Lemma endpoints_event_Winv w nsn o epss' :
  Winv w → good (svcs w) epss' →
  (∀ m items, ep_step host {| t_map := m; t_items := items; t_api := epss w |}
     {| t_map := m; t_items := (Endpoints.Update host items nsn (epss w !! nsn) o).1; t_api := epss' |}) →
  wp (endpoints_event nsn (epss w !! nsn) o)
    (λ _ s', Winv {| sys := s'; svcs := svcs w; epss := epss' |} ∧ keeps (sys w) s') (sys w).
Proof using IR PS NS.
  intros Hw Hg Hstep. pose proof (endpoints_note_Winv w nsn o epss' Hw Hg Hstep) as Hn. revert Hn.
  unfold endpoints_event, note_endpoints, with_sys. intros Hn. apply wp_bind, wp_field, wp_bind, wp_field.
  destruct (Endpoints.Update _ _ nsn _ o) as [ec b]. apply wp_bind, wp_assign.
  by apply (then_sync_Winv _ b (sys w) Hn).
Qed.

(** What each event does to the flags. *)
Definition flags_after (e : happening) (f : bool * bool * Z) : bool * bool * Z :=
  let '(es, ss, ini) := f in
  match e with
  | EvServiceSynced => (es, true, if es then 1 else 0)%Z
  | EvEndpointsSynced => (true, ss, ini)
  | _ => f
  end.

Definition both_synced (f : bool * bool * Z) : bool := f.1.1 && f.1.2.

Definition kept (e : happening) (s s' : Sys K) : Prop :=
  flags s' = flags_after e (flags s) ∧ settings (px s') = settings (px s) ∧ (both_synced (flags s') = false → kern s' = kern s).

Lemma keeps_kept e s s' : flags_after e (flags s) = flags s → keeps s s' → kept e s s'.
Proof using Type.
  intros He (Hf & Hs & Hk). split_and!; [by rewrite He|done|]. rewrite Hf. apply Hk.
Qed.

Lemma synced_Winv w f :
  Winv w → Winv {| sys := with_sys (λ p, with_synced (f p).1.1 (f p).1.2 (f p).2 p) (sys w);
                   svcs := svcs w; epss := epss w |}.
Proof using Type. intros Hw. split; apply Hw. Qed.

---

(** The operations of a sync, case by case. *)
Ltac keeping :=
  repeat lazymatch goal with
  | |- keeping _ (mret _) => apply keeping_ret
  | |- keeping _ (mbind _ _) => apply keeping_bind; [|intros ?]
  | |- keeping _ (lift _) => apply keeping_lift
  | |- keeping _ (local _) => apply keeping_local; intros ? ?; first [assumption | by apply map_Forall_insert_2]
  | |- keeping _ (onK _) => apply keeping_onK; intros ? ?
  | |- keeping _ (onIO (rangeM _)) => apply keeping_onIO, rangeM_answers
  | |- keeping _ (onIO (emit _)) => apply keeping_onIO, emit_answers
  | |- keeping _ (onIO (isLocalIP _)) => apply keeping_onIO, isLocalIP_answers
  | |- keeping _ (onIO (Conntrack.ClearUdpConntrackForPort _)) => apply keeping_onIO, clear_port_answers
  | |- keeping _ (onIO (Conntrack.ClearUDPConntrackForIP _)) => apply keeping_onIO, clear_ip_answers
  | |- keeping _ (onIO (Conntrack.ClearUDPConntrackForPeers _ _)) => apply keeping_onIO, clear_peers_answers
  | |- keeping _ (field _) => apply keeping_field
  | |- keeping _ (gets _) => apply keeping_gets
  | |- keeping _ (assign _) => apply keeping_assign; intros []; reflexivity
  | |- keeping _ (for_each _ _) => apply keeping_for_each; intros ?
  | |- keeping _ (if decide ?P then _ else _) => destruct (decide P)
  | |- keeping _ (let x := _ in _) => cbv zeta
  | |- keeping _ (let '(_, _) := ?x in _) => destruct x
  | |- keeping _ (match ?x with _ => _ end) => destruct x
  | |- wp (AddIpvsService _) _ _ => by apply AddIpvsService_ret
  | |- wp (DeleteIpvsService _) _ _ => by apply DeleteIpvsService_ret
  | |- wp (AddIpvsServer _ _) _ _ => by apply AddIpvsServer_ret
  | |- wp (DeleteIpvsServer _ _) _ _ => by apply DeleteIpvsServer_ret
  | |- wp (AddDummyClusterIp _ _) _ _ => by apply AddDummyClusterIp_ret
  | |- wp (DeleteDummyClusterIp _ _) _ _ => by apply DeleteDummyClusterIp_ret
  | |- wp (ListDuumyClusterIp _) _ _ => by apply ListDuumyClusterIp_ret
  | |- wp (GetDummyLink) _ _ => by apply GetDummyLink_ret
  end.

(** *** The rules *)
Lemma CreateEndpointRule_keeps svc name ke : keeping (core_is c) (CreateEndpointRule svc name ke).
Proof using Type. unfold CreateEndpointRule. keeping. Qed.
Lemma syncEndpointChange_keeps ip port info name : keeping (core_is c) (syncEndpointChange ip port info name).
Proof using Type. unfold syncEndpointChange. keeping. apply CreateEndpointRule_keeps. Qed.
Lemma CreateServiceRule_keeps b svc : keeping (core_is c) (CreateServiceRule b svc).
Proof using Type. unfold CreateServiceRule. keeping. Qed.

Problem statement:
For this exercise, please output exactly the lines above starting at the line with "Lemma endpoints_event_Winv w" and ending at the line with "match e with", ends included.

Response area:
Lemma endpoints_event_Winv w nsn o epss' :
  Winv w → good (svcs w) epss' →
  (∀ m items, ep_step host {| t_map := m; t_items := items; t_api := epss w |}
     {| t_map := m; t_items := (Endpoints.Update host items nsn (epss w !! nsn) o).1; t_api := epss' |}) →
  wp (endpoints_event nsn (epss w !! nsn) o)
    (λ _ s', Winv {| sys := s'; svcs := svcs w; epss := epss' |} ∧ keeps (sys w) s') (sys w).
Proof using IR PS NS.
  intros Hw Hg Hstep. pose proof (endpoints_note_Winv w nsn o epss' Hw Hg Hstep) as Hn. revert Hn.
  unfold endpoints_event, note_endpoints, with_sys. intros Hn. apply wp_bind, wp_field, wp_bind, wp_field.
  destruct (Endpoints.Update _ _ nsn _ o) as [ec b]. apply wp_bind, wp_assign.
  by apply (then_sync_Winv _ b (sys w) Hn).
Qed.

(** What each event does to the flags. *)
Definition flags_after (e : happening) (f : bool * bool * Z) : bool * bool * Z :=
  let '(es, ss, ini) := f in
  match e with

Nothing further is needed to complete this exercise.